29 jul, 2024 - 08:36 • Lusa
A presidente da Comissão Nacional de Promoção dos Direitos e Proteção das Crianças e Jovens apontou o conflito parental como o "maior flagelo", a par da violência doméstica, com crianças "que são autênticas bolas de pingue-pongue" entre os pais.
Em entrevista à agência Lusa, quando termina o mandato à frente da Comissão Nacional de Promoção dos Direitos e Proteção das Crianças e Jovens (CNPDPCJ), onde esteve sete anos, Rosário Farmhouse assumiu que o conflito parental é o que mais a preocupa atualmente.
"Estamos com situações de crianças que são autênticas bolas de ping-pongue, de um lado para o outro, quando os pais estão em conflito", alertou a responsável, lembrando que "a relação terminou, mas a parentalidade não".
Rosário Farmhouse deu conta de um "drama maior", com as Comissões de Proteção de Crianças e Jovens (CPCJ) a receberem "testemunhos horríveis" de casos "nas mais variadas zonas do país", e em que "ninguém pensa no interesse da criança".
Contou o caso de uma criança, ainda em idade de creche que, como os pais estavam separados e cada um em zonas distintas do país, estava 15 dias numa creche e 15 dias noutra, e apontou que há casos em que os adultos "começam a entrar num registo que para a criança é um sofrimento atroz".
"Temos crianças com tentativas de suicídio, crianças com comportamentos autolesivos, precisamente porque estão a viver a violência entre os pais, já para não falar da violência doméstica enquanto ainda estão juntos, que é outro flagelo", alertou.

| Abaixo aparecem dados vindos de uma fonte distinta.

(* ===== verification/Supervisor.v ===== *)
(** * Supervisor: running a job and its tasks

    Models [src/queen/supervisor] (the job and task supervisors) and the parts
    of [src/queen/fsm] they drive: the task state machine, retries, the reuse of
    earlier results, error codes, pausing, restarting and finishing a job.

    The supervisor talks to ants, the database, the resource manager and the
    event bus.  Each call that leaves the process is an [event] appended to the
    trace of the run, and each answer is a function of the trace so far: an
    [Env] is an arbitrary environment, and theorems hold for all of them.
    Errors are their messages, which the code inspects.  Life-cycle events of
    other goroutines are delivered between tasks.

    The loop over replies and the recursion over tasks take fuel; [None] is a
    run that needs more of it.  Left out: log output, metrics and tracing, audit
    records, webhooks, the ticker that checks the quota, the lengths of delays,
    the standard output and the cost factor of a task, the error fields of the
    request object, and the fields of a request to an ant that are copied from
    the definition. *)

From S2P Require Import Prelude RequestState Resource JobDefinition Execution.
From Stdlib Require Import Ascii String.
From stdpp Require Import pretty.

Open Scope Z_scope.
Import Values TaskExec JobExec.

(** ** Requests, responses and the environment *)

(** The task a YAML template yields; the fields that [Task.TaskDefinition] lacks
    are next to it. *)
Record DynamicTask := mkDynamicTask {
  def : Task.TaskDefinition;
  Dependencies : list string;
  ArtifactIDs : list string;
  Services : list Z;            (* instances of each service *)
  HasApprovalPolicy : bool
}.

Record TaskRequest := mkTaskRequest {
  rq_TaskType : string;
  rq_TaskExecutionID : string;
  rq_Method : TaskMethod;
  JobRetry : Z;
  TaskRetry : Z;
  DependentArtifactIDs : list string
}.

Record TaskResponse := mkTaskResponse {
  Status : RequestState;
  Host : string;
  rs_ErrorMessage : string;
  rs_ErrorCode : string;
  rs_ExitCode : string;
  rs_ExitMessage : string;
  rs_FailedCommand : string;
  TaskContext : gmap string value;
  JobContext : gmap string value;
  rs_Artifacts : list Artifact;
  Warnings : list string
}.

Definition NewTaskResponse : TaskResponse :=
  mkTaskResponse State.UNKNOWN "" "" "" "" "" "" ∅ ∅ [] [].

Definition ErrorResponse (err : string) : TaskResponse :=
  mkTaskResponse State.FAILED "" err "" "" "" "" ∅ ∅ [] [].
Lemma New_spec s ty :
  let '(s', r) := NewTaskExecutionStateMachine s ty in
  steady s s' /\
  forall t, r = inr t ->
    allocated s' (te t) /\ (TaskState (cur s' t) = State.COMPLETED \/ fresh (cur s' t)) /\
    taskType t = ty /\ exists tr c, dynamic_task tr c ty = inr (td t).
Proof.
  unfold NewTaskExecutionStateMachine. destruct (dynamic_task _ _ ty) as [e|d] eqn:ED; [done|].
  assert (forall s0 prev, steady s s0 -> let '(s', r) := create_task s0 ty d prev in
    steady s s' /\ forall t, r = inr t ->
      allocated s' (te t) /\ (TaskState (cur s' t) = State.COMPLETED \/ fresh (cur s' t)) /\
      taskType t = ty /\ exists tr c, dynamic_task tr c ty = inr (td t)) as HC.
  { intros s0 prev H0'. pose proof (create_task_spec s0 ty d prev) as HX.
    destruct (create_task s0 ty d prev) as [s1 r]. destruct HX as [H1 H2].
    split; [by etrans|]. intros t Ht. destruct (H2 t Ht) as (? & ? & <- & ?). split_and!; eauto. }
  destruct (GetTask (exec s) "" ty) as [[i p]|]; [|by apply HC].
  destruct (deref (exec s) p) as [x|] eqn:EX; [|by apply HC].
  destruct (State.Completed (TaskState x)) eqn:EC.
  - split; [done|]. intros t [= <-]. apply eqb_string_true in EC. cbn.
    split_and!; eauto; [by apply lookup_lt_is_Some_1; eexists|].
    left. unfold cur, deref in *. cbn. by rewrite EX.
  - assert (steady s (emit (with_exec s (DeleteTask (exec s) (ID x)).1) (EvDeleteTask (ID x)))) as HD.
    { split; cbn; auto. unfold DeleteTask. by destruct (GetTask _ _ _) as [[]|]. }
    unfold db. destruct (db_err _); [done|]. by apply HC.
Qed.

(** ** Running a job to its end *)

(** [later s s']: what every step of a run keeps: the retry counter does not
    decrease, and error codes come from the repository. *)
Record later (s s' : St) : Prop := {
  lt_retried : ReqRetried (req s) <= ReqRetried (req s');
  lt_code : errorCode s' = errorCode s \/ exists tr, errorCode s' = match_error tr
}.

#[local] Instance later_preorder : PreOrder later.
Proof.
  split; [by split; auto|]. intros s1 s2 s3 [A1 A2] [B1 B2].
  split; [lia|]. destruct B2 as [->|]; auto.
Qed.

Lemma steady_later s s' : steady s s' -> later s s'.
Proof. intros [_ Hr ?]. split; [by rewrite Hr|done]. Qed.

Lemma failed_later s old c err code : later s (failed s old c err code).1.
Proof. unfold failed, db. destruct (db_err _); cbn; split; cbn; auto; lia. Qed.

Lemma lifecycle_later s : later s (receive_lifecycle s).
Proof.
  unfold receive_lifecycle. generalize (lifecycle (trace s)). intros l. revert s.
  induction l as [|[id st] l IH]; intros s; cbn [foldl]; [reflexivity|]. etrans; [|apply IH].
  unfold UpdateFromJobLifecycleEvent. destruct (_ && _).
  - unfold ExecutionCancelled. destruct (State.IsTerminal _); [by split; auto|].
    match goal with |- later s (cancel (fst (failed ?x ?a ?b ?c ?d))) =>
      destruct (failed_later x a b c d) as [H1 H2] end. by split.
  - destruct (_ && _); [|reflexivity]. unfold PauseJob. destruct (negb _); [by split; auto|].
    split; cbn; auto; lia.
Qed.

Section Acyclic.
Variables (rank : string -> nat) (B R : Z) (K N : nat).
Hypothesis acyclic : forall tr c ty d st ex next found,
  dynamic_task tr c ty = inr d -> Job.GetNextTask (jd M) (def d) st ex = (Some next, found) ->
  (rank (Task.TaskType next) < rank ty)%nat.
Hypothesis rank_bound : forall ty, (rank ty < K)%nat.
Hypothesis polling : forall tr c ty d, dynamic_task tr c ty = inr d ->
  stops_polling N (def d) /\ Task.Retry (def d) <= R.
Hypothesis job_retries : Job.jd_Retry (jd M) <= B.
Hypothesis code_retries : forall tr c, match_error tr = Some c -> ErrorCodes.Retry c <= B.
(** The end of a job: counted by [f], then taken out of the running jobs. *)
Definition ended (f : JobStats -> outcome Empty_set JobStats) (req : Summary) (r : JobStatsRegistry)
    : outcome Empty_set JobStatsRegistry :=
  match f (createOrFindStat r (s_key req)) with
  | Return stats =>
      Return (set_last req (decrUserOrgCount req (removePendingJob req (set_stat r (s_key req) stats))))
  | Error e => Error e
  | Panic => Panic
  end.
Definition Succeeded (req : Summary) (latency : Z) : JobStatsRegistry -> outcome Empty_set JobStatsRegistry :=
  ended (JobStats.Succeeded latency) req.
Definition Failed (req : Summary) (latency : Z) : JobStatsRegistry -> outcome Empty_set JobStatsRegistry :=
  ended (JobStats.Failed latency) req.
Definition Paused (req : Summary) (latency : Z) : JobStatsRegistry -> outcome Empty_set JobStatsRegistry :=
  ended (JobStats.Paused latency) req.

Definition SetAntsAvailable (key : UserJobTypeKey) (available : bool) (unavailableError : string)
    (r : JobStatsRegistry) : JobStatsRegistry :=
  change_stat (set_ants available unavailableError) key r.
Definition SetDisabled (key : UserJobTypeKey) (disabled : bool) (r : JobStatsRegistry) : JobStatsRegistry :=
  change_stat (set_disabled disabled) key r.
(* ===== verification/StatsSpec.v ===== *)
(** * StatsSpec: what the statistics promise

    The rolling average is the average of the last samples (an equivalence with
    a definition over the list of all samples), and the registry is a function
    of the history of events: a job is pending or running when its last event
    says so, and the counter of running jobs is the number of starts less the
    number of ends. *)

From S2P Require Import Prelude RequestState Acl Approval Stats.
From Stdlib Require Import QArith Sorting.Sorted.

Open Scope go_scope.
Open Scope Z_scope.

(** ** The rolling average *)
Section RollingAverageSpec.
Import Rolling.

Definition sum (l : list Z) : Z := foldr Z.add 0 l.

(** The positive samples, and the last [cap] of them. *)
Definition positives (xs : list Z) : list Z := List.filter (Z.ltb 0) xs.
Definition last_n {A} (n : nat) (l : list A) : list A := drop (List.length l - n) l.
Definition window (cap : nat) (xs : list Z) : list Z := last_n cap (positives xs).

(** The average of the last [cap] positive samples, zero when there is none. *)
Definition reference_average (cap : nat) (xs : list Z) : Q :=
  Qmake (wrap64 (sum (window cap xs))) (Z.to_pos (Z.max 1 (Z.of_nat (List.length (window cap xs))))).

Lemma Max_max a b : Rolling.Max a b = Z.max a b.
Proof. unfold Rolling.Max. destruct (Z.leb_spec b a); lia. Qed.

Lemma Min_min a b : Rolling.Min a b = Z.min a b.
Proof. unfold Rolling.Min. destruct (Z.leb_spec a b); lia. Qed.

Lemma sum_app l1 l2 : sum (l1 ++ l2) = sum l1 + sum l2.
Proof. unfold sum. induction l1 as [|x l IH]; cbn; [done|]. rewrite IH. lia. Qed.

Lemma sum_replicate_0 n : sum (replicate n 0) = 0.
Proof. unfold sum. induction n; cbn; [done|lia]. Qed.

(** The samples in the order of their arrival, oldest first. *)
Definition arrival (r : RollingAverage) : list Z := drop (index r) (samples r) ++ take (index r) (samples r).

Record ring (cap : nat) (r : RollingAverage) : Prop := {
  ring_capacity : List.length (samples r) = cap;
  ring_index : (index r < cap)%nat;
  ring_total : total r = wrap64 (sum (arrival r))
}.

Lemma length_arrival cap r : ring cap r -> List.length (arrival r) = cap.
Proof.
  intros [Hc Hi _]. unfold arrival. rewrite length_app, length_drop, length_take. lia.
Qed.

Lemma ring_new cap : (0 < cap)%nat -> ring cap (NewRollingAverage cap).
Proof.
  intros Hc. split; cbn; [by rewrite length_replicate|done|].
  unfold arrival; cbn. by rewrite app_nil_r, drop_0, sum_replicate_0.
Qed.

Lemma wrap64_replace t s old x :
  t = wrap64 (s + old) -> wrap64 (wrap64 (t - old) + x) = wrap64 (s + x).
Proof.
  intros ->. rewrite wrap64_add_l. replace (wrap64 (s + old) - old + x) with (wrap64 (s + old) + (x - old)) by lia.
  rewrite wrap64_add_l. f_equal. lia.
Qed.
(* ===== verification/JobStore.v ===== *)
(** * JobStore: the repositories of requests and executions

    Models [src/queen/repository/job_request_repository_impl.go] and
    [job_execution_repository_impl.go]: the statements by which a request and
    its execution change state, with the conditions under which they do.

    A call reads the clock once.  Loading the parameters of a request, or the
    tasks and contexts of an execution, is part of the statement that loads the
    row.  The unique indexes on the key and on [user_key] are enforced on
    insertion; a violation of a foreign key is one of the ways a statement can
    fail ([err]).  Queries for reports and pages are left out. *)

From S2P Require Import Prelude RequestState Acl Approval Tables.
From Stdlib Require Import Ascii.

Open Scope Z_scope.

(** ** Requests: job_request_repository_impl.go *)
Module Requests.
Import Rows Store.
Open Scope store_scope.

Section Requests.
Context `{Env}.

Definition by_id (id : string) (r : RequestRow) : bool := r_ID r == id.
Definition in_scope (qc : Query.QueryContext) (readonly : bool) (r : RequestRow) : bool :=
  Query.AddOrgElseUserWhere qc readonly (request_column r).

(** The condition that the hand-written statements add for a caller who is not
    an administrator. *)
Definition tenant (qc : Query.QueryContext) (r : RequestRow) : bool :=
  if Query.IsAdmin qc then true
  else if Query.GetOrganizationID qc != "" then r_OrganizationID r == Query.GetOrganizationID qc
  else if Query.GetUserID qc != "" then r_UserID r == Query.GetUserID qc
  else true.

Definition first {A} (l : list A) : M A :=
  match l with x :: _ => ret x | [] => throw NotFoundError end.

Definition GetParams (id : string) : M (list OwnedRow) :=
  if id == "" then throw ValidationError
  else query DBError (fun d =>
    take 1000 (sort_slice (fun a b => String.ltb (o_Name a) (o_Name b))
                 (Sql.select (fun p => o_Owner p == id) (params d)))).

Definition Get (qc : Query.QueryContext) (id : string) : M RequestRow :=
  if id == "" then throw ValidationError
  else rows <- query NotFoundError (fun d => Sql.select (fun r => in_scope qc true r && by_id id r) (requests d)) ;;
       first rows.

Definition GetByUserKey (qc : Query.QueryContext) (userKey : string) : M RequestRow :=
  rows <- query NotFoundError (fun d =>
            Sql.select (fun r => in_scope qc true r && (r_UserKey r == userKey)) (requests d)) ;;
  first rows.

(** The columns [UpdateJobState] sets. *)
Definition state_updates (newState : RequestState) (errorMessage errorCode : string)
    (scheduleDelay retried pausedCount : Z) (key : string) (r : RequestRow) : RequestRow :=
  let r := set_r_UpdatedAt now (set_r_JobState newState r) in
  let r := if (errorMessage != "") || (newState == State.COMPLETED)
           then set_r_ErrorCode (Some errorCode) (set_r_ErrorMessage (Some errorMessage) r) else r in
  let r := if State.IsTerminal newState then set_r_UserKey key r else r in
  let r := if newState == State.EXECUTING then set_r_HardRestart false r else r in
  if (newState == State.PENDING) || (newState == State.PAUSED) then
    let r := if 0 <? scheduleDelay then set_r_ScheduledAt (now + scheduleDelay) r else r in
    let r := if 0 <? retried then set_r_Retried retried r else r in
    if 0 <? pausedCount then set_r_PausedCount pausedCount r else r
  else r.

Definition UpdateJobState (id : string) (oldState newState : RequestState)
    (errorMessage errorCode : string) (scheduleDelay retried pausedCount : Z) : M unit :=
  if (oldState != "") && negb (State.CanTransitionTo oldState newState) then throw TransitionError
  else
    key <- (if State.IsTerminal newState then ulid_Make else ret "") ;;
    n <- exec NotFoundError
           (update_requests (fun r => by_id id r && (if oldState != "" then r_JobState r == oldState else true))
              (state_updates newState errorMessage errorCode scheduleDelay retried pausedCount key)) ;;
    expect_one n NotFoundError.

Salientou que as crianças em contexto de violência doméstica desenvolvem "sintomas equiparáveis a sintomas de [trauma de] guerra".
"Não há nada pior do que ver as duas pessoas que são referência, que tanto amam, em guerra, seja enquanto vivem debaixo do mesmo teto - e aí é horrível porque é constante - seja quando a separação é conflituosa, em que sempre que é tempo de trocar de pai é um drama, a criança perde o apetite, fica apática", alertou.
Revelou que há igualmente escolas a queixarem-se deste conflito entre pais e a dirigirem-se às CPCJ "sem saber como gerir" casos, como por exemplo, de "pais [que] vão à porta da escola fazer escândalo".
Defendeu que é preciso "avançar muito" no direito à participação das crianças em "todas as matérias que lhes dizem respeito", salientando que "o que elas querem mesmo é passar tempo de qualidade com os seus pais ou os seus adultos de referência".
Questionada sobre o aumento do número de crianças acompanhadas pelas CPCJ em 2023, mais 6,7% do que no ano anterior, e com perto de 55 mil comunicações de perigo, a maioria por negligência e violência doméstica, Rosário Farmhouse disse acreditar que esse aumento reflete uma maior sensibilização da sociedade para a problemática.
Segundo a responsável, e em comparação com outros países, Portugal tem uma taxa de incidência semelhante, que ronda os 2,5% e os 3%, dependendo da zona do país.
Admitiu, por outro lado, que "cada situação de perigo é de uma complexidade enorme" e apontou que as CPCJ têm sentido que "as situações são cada vez mais complexas".
"Aquilo que aparentemente pode ser um absentismo escolar, quando se vai a ver é a ponta do icebergue. Há uma enorme tipologia de crimes por trás, não só negligência, mas às vezes violência, maus tratos físicos, maus tratos psicológicos, violência doméstica, e está tudo por trás a provocar que a criança falte à escola", exemplificou.
Lembrou, a propósito o papel das escolas na denúncia deste tipo de casos, apontando que "são a segunda entidade que mais comunica situações de perigo", e salientando que se trata de um "drama que não só põe em causa o direito à educação, mas também todos os direitos da criança".